Aim of the task: Copy the data exactly from the line that contains "- replace (length q + 1 - _QUEUE_MAX)%nat with 0%nat" through the line that contains "Definition bounded (s", keeping both end lines and leaving out everything else.

Data to use:
(* ===== verification/StreamProps.v ===== *)
(** * The live event stream delivers the ledger

    [polled] interleaves any steps of the deployment with polls of the stream. *)

From S2P Require Import Prelude PyStr Errors States Json Records Database Queries Tables Claim.
From S2P Require Import Invariant Steps ClaimFacts Repository RepoFacts World RateLimiter.
From S2P Require Import JobService EventStream Engine Lifecycle.
Open Scope string_scope.
Open Scope Z_scope.
Open Scope list_scope.
Import EventStream.

Inductive polled (w : World) (s : Stream) : World -> Stream -> Prop :=
| polled_refl : polled w s w s
| polled_step w1 w2 s1 : polled w s w1 s1 -> step w1 w2 -> polled w s w2 s1
| polled_poll w1 s1 : polled w s w1 s1 -> polled w s w1 (_poll_once (w_db w1) s1).

(** The ledger rows of the polled tenant with ids in [(lo, hi]]. *)
Definition within (lo hi : Z) (e : Event) : bool :=
  (lo <? ev_id e) && String.eqb (ev_tenant e) "default" && (ev_id e <=? hi).

Definition pending (lo : Z) (e : Event) : bool := (lo <? ev_id e) && String.eqb (ev_tenant e) "default".

Definition lastn {A} (n : nat) (l : list A) : list A := drop (length l - n) l.

(** A subscriber that was sent [rows]. *)
Definition received (rows : list Event) (s : Subscriber) : Subscriber :=
  if String.eqb (sub_tenant s) "default"
  then mkSubscriber (sub_id s) (sub_tenant s) (lastn _QUEUE_MAX (sub_queue s ++ rows)) else s.

Abbreviation by_id := (StronglySorted (fun a b : Event => ev_id a < ev_id b)).

(** ** Queues *)

Lemma lastn_app {A} n (a b : list A) : lastn n (lastn n a ++ b) = lastn n (a ++ b).
Proof.
  unfold lastn. rewrite !length_app, length_drop.
  destruct (decide (length a <= n)%nat).
  - replace (length a - n)%nat with 0%nat by lia. rewrite drop_0. f_equal. lia.
  - rewrite <- (drop_app_le a b (length a - n)) by lia. rewrite drop_drop. f_equal. lia.
Qed.

Lemma offer_lastn row q :
  (length q <= _QUEUE_MAX)%nat -> offer row q = lastn _QUEUE_MAX (q ++ [row]).
Proof.
  intros Hq. unfold offer, lastn. rewrite length_app. simpl.
  destruct (Nat.ltb_spec (length q) _QUEUE_MAX).
  - replace (length q + 1 - _QUEUE_MAX)%nat with 0%nat by lia. by rewrite drop_0.
  - replace (length q + 1 - _QUEUE_MAX)%nat with 1%nat by lia. destruct q; [unfold _QUEUE_MAX in *; simpl in *; lia|].
    simpl. by rewrite drop_0.
Qed.

Lemma lastn_short {A} n (l : list A) : (length l <= n)%nat -> lastn n l = l.
Proof. intros. unfold lastn. replace (length l - n)%nat with 0%nat by lia. apply drop_0. Qed.

Lemma lastn_length {A} n (l : list A) : (length (lastn n l) <= n)%nat.
Proof. unfold lastn. rewrite length_drop. lia. Qed.

Definition bounded (s : Subscriber) : Prop := (length (sub_queue s) <= _QUEUE_MAX)%nat.

Lemma received_bounded rows s : bounded s -> bounded (received rows s).
Proof.
  intros. unfold received. destruct (String.eqb _ _); [|done]. unfold bounded. apply lastn_length.
Qed.

Lemma received_app r1 r2 s : received r2 (received r1 s) = received (r1 ++ r2) s.
Proof.
  unfold received. destruct (String.eqb (sub_tenant s) "default") eqn:E; simpl; rewrite E; [|done].
  by rewrite lastn_app, <- app_assoc.
Qed.

Lemma received_nil s : bounded s -> received [] s = s.
Proof.
  intros Hs. unfold received. destruct (String.eqb _ _); [|done].
  rewrite app_nil_r, lastn_short by done. by destruct s.
Qed.

Lemma fan_out_received row subs :
  Forall bounded subs -> ev_tenant row = "default" -> _fan_out row subs = map (received [row]) subs.
Proof.
  intros Hs Ht. apply map_ext_in. intros s Hin. rewrite Ht. unfold received.
  destruct (String.eqb _ _); [|done]. f_equal. apply offer_lastn. rewrite List.Forall_forall in Hs. by apply Hs.
Qed.

Lemma deliver_all rows subs :
  Forall bounded subs -> Forall (fun e => ev_tenant e = "default") rows ->
  foldl (fun ss row => _fan_out row ss) subs rows = map (received rows) subs.
Proof.
  revert subs. induction rows as [|row rows IH]; intros subs Hs Hr; simpl.
  - symmetry. rewrite <- (map_id subs) at 2. apply map_ext_in. intros s Hin.
    apply received_nil. rewrite List.Forall_forall in Hs. by apply Hs.
  - inversion_clear Hr. rewrite fan_out_received, IH by
      (done || (apply List.Forall_map; eapply List.Forall_impl; [|exact Hs]; intros; by apply received_bounded)).
    rewrite map_map. apply map_ext. intros s. by rewrite received_app.
Qed.

(** ** Rows of one poll *)

Lemma order_by_id (l : list Event) : by_id l -> order_by event_le l = l.
Proof.
  induction 1 as [|x l Hl IH Hx]; [done|]. simpl. rewrite IH. destruct l as [|y l]; [done|]. simpl.
  inversion_clear Hx as [|? ? Hxy _]. unfold event_le. by rewrite (proj2 (Z.leb_le _ _)) by lia.
Qed.

Lemma by_id_sel p l : by_id l -> by_id (sel p l).
Proof.
  induction 1 as [|x l Hl IH Hx]; simpl; [constructor|]. destruct (p x); [|done]. constructor; [done|].
  rewrite List.Forall_forall in *. intros y [Hy _]%in_sel. by apply Hx.
Qed.

Lemma by_id_app l1 l2 x y : by_id (l1 ++ l2) -> In x l1 -> In y l2 -> ev_id x < ev_id y.
Proof.
  induction l1 as [|z l1 IH]; simpl; [done|]. intros H Hx Hy. inversion_clear H as [|? ? Hl Hz].
  destruct Hx as [->|Hx]; [|by apply IH]. rewrite List.Forall_forall in Hz. apply Hz, in_app_iff. by right.
Qed.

Result of the exercise:
  - replace (length q + 1 - _QUEUE_MAX)%nat with 0%nat by lia. by rewrite drop_0.
  - replace (length q + 1 - _QUEUE_MAX)%nat with 1%nat by lia. destruct q; [unfold _QUEUE_MAX in *; simpl in *; lia|].
    simpl. by rewrite drop_0.
Qed.

Lemma lastn_short {A} n (l : list A) : (length l <= n)%nat -> lastn n l = l.
Proof. intros. unfold lastn. replace (length l - n)%nat with 0%nat by lia. apply drop_0. Qed.

Lemma lastn_length {A} n (l : list A) : (length (lastn n l) <= n)%nat.
Proof. unfold lastn. rewrite length_drop. lia. Qed.

Definition bounded (s : Subscriber) : Prop := (length (sub_queue s) <= _QUEUE_MAX)%nat.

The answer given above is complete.